Лирическое отступление. В школе проходили: Ломоносов, теория трех штилей. Высокий штиль – оды, трагедии, средний в драме, в частности, используется, низкий можно использовать в сатирах, в драме низким штилем могут разговаривать слуги… Что-то такое помним. А вот студент, который это проходил в институте, должен знать такую штуку, как отличие трех штилей Ломоносова от поэтики Буало. В чем оно заключается? Оно заключается в том, что в России всё всегда делается через плечо. Причем левое. Причем не всегда свое. То есть Буало расписал три стиля (высокий, низкий, средний) по литературным жанрам: такой-то жанр следует писать в таком-то стиле. Что сделал Ломоносов? Ломоносов написал, что допустимо при таких-то обстоятельствах (которые явно не относятся к теме нашей лекции) соединять в одном произведении высокий штиль со средним или средний штиль с низким, а иногда и даже все вместе. Понимаете? Допускается смешение. И это мы с вами будем сегодня читать. С плутовскими повестями всё понятно, это средний и низкий штиль. Грозный, в отличие от Курбского, пишет… да, вполне по Ломоносову! Вот Курбский – человек европейской культуры: всё должно быть четко, ясно и по полочкам. Курбский пишет что первое послание Грозному, что второе… пишет, руководствуясь европейскими учебниками риторики, правилами, расписанными не кем-нибудь, а Эразмом Роттердамским. И хотя с Интернетом у них было плохо, но распространение информации как-никак шло, и Курбский прекрасно знает, что его послания будут читать при европейских дворах… знакомая ситуация: мы тут на форуме флеймим, на нас ссылки на других ресурсах, растет количество просмотров данной темы… У них это читалось помедленнее, чем у нас, потому что напряженка с Интернетом, но всё-таки тоже было. Итак, Курбский действует по европейским правилам. Что делает Грозный? Черти что и сбоку даже нету бантика. Грозный смело смешивает эти самые штили. Ломоносова еще нет, но штили все равно есть. Грозный соединяет высокое с низким. За что, между прочим, он получает осуждение от Курбского. Известная цитата:
Широковещательное и многошумящее твое писание приях, и выразумѣх, и познахъ, иже от неукротимаго гнѣва со ядовитыми словесы отрыгано…
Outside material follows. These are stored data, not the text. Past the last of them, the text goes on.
(* ===== verification/Lua.v ===== *)
(** * Lua numbers and scripts

    The Redis scripts of [src/src/infrastructure/redis] are Lua programs.
    This file models what they use of the language: numbers (doubles, of which
    the scripts only ever hold integers), their conversion to and from text,
    and a script as a computation that threads the database and may raise. *)

From S2P Require Import Prelude RustStr.

(** ** Numbers *)

(** The double nearest to an integer, ties to even: exact up to 2^53. *)
Definition lua_norm (z : Z) : Z :=
  let a := Z.abs z in
  if a <=? 2 ^ 53 then z
  else
    let unit := 2 ^ (Z.log2 a - 52) in
    let q := a / unit in
    let r := a mod unit in
    let q' := if (unit <? 2 * r) || ((2 * r =? unit) && Z.odd q) then q + 1 else q in
    Z.sgn z * (q' * unit).

Definition lua_add (a b : Z) : Z := lua_norm (a + b).
Definition lua_sub (a b : Z) : Z := lua_norm (a - b).
Definition lua_mul (a b : Z) : Z := lua_norm (a * b).

(** [math.floor(a / b)] on integers whose quotient is below 2^53. *)
Definition lua_floor_div (a b : Z) : Z := a / b.

(** [%.14g] on an integer of more than 14 digits: 14 significant digits,
    trailing zeros dropped, and an exponent. *)
Definition lua_exponent_form (a : Z) : string :=
  let k := str_len (show a) - 14 in
  let unit := 10 ^ k in
  let q := a / unit in
  let r := a mod unit in
  let q := if (unit <? 2 * r) || ((2 * r =? unit) && Z.odd q) then q + 1 else q in
  let digits := show q in
  let e := k + str_len digits - 1 in
  match digits with
  | String d rest =>
      let frac := strip_trailing_zeros rest in
      String d (if str_is_empty frac then EmptyString else "." +:+ frac)
      +:+ "e+" +:+ (if e <? 10 then "0" else EmptyString) +:+ show e
  | EmptyString => EmptyString
  end.

(** [tostring(n)]: the [%.14g] format of Lua 5.1, decimal below 10^14. *)
Definition tostring (z : Z) : string :=
  if Z.abs z <? 10 ^ 14 then show z
  else (if z <? 0 then "-" else EmptyString) +:+ lua_exponent_form (Z.abs z).

(** [tonumber(s)] on the numerals the code writes: an optional sign, digits,
    and the exponent form of [tostring]. *)
Definition tonumber_nat (s : string) : option Z :=
  match split_once "e+" s with
  | None => parse_nat s
  | Some (mantissa, exponent) =>
      e ← parse_nat exponent;
      match split_once "." mantissa with
      | None => m ← parse_nat mantissa; Some (m * 10 ^ e)
      | Some (i, f) =>
          m ← parse_nat (i +:+ f);
          if str_len f <=? e then Some (m * 10 ^ (e - str_len f)) else None
      end
  end.

Definition tonumber (s : string) : option Z :=
  match s with
  | String "-" r => z ← tonumber_nat r; Some (lua_norm (- z))
  | _ => z ← tonumber_nat s; Some (lua_norm z)
  end.

(** The integers [tostring] prints in full. *)
Definition lua_exact (z : Z) : Prop := Z.abs z < 10 ^ 14.

#[global] Instance lua_exact_dec z : Decision (lua_exact z).
Proof. unfold lua_exact. apply _. Defined.

Section number_lemmas.
Implicit Types (z a b : Z) (s : string).

Lemma lua_norm_exact z : Z.abs z <= 2 ^ 53 -> lua_norm z = z.
Proof. intros H. unfold lua_norm. by apply Z.leb_le in H as ->. Qed.

Lemma lua_add_exact a b : Z.abs (a + b) <= 2 ^ 53 -> lua_add a b = a + b.
Proof. apply lua_norm_exact. Qed.

Lemma lua_sub_exact a b : Z.abs (a - b) <= 2 ^ 53 -> lua_sub a b = a - b.
Proof. apply lua_norm_exact. Qed.

Lemma lua_mul_exact a b : Z.abs (a * b) <= 2 ^ 53 -> lua_mul a b = a * b.
Proof. apply lua_norm_exact. Qed.

Lemma digits_no_exponent s : all_chars is_digit s = true -> split_once "e+" s = None.
Proof.
  induction s as [|c s IH]; [done|]. intros [Hc Hs]%andb_true_iff.
  specialize (IH Hs). destruct c as [[] [] [] [] [] [] [] []]; try done; simpl; by rewrite IH.
Qed.

Lemma tonumber_show z : 0 <= z <= 2 ^ 53 -> tonumber (show z) = Some z.
Proof.
  intros Hz. unfold tonumber. pose proof (show_digits z ltac:(lia)) as Hd.
  pose proof (show_len_pos z ltac:(lia)) as Hl. pose proof (parse_digits_show z ltac:(lia)) as Hp.
  assert (tonumber_nat (show z) = Some z) as Hn.
  { unfold tonumber_nat. rewrite digits_no_exponent by done. unfold parse_nat.
    destruct (show z); [by vm_compute in Hl|done]. }
  destruct (show z) as [|c r]; [by vm_compute in Hl|].
  assert (c <> "-"%char) by (intros ->; by vm_compute in Hd).
  destruct c as [[] [] [] [] [] [] [] []]; try done; rewrite Hn; simpl; by rewrite lua_norm_exact by lia.
Qed.

Lemma tostring_exact z : lua_exact z -> tostring z = show z.
Proof. unfold lua_exact, tostring. intros H. by apply Z.ltb_lt in H as ->. Qed.

(** [tonumber] reads back what [tostring] wrote, within 14 digits. *)
Lemma tonumber_tostring z : 0 <= z -> lua_exact z -> tonumber (tostring z) = Some z.
Proof.
  intros Hz He. rewrite tostring_exact by done. apply tonumber_show.
  unfold lua_exact in He. lia.
Qed.
End number_lemmas.

(** Beyond 14 digits the text is rounded, so reading it back loses the units. *)
Example tonumber_tostring_rounds :
  tonumber (tostring 123456789012345678) = Some 123456789012350000.
Proof. vm_compute. reflexivity. Qed.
И его тоже проняло! Дал сбой!
…еже не токмо цареви, так великому и во вселенной славному, но и простому убогому воину сие было не достоило, а наипаче такъ ото многихъ священных словес хватано…
Видите, он старается, он так старается, что употребляет безупречную церковнославянскую форму глагола: «приях» вместо уже нормальной тогда «принял», но за всеми этими изысками стиля он не может не начать браниться в ответ на толстый троллинг Грозного, причем браниться с первой же строки.
…со многою яростию и лютостию, не строками, а ни стихами, яко есть обычай искуснымъ и ученымъ… в краткихъ словесѣх многой разумъ замыкающе, но зѣло паче мѣры преизлишно… цѣлыми книгами… цѣлыми посланьми!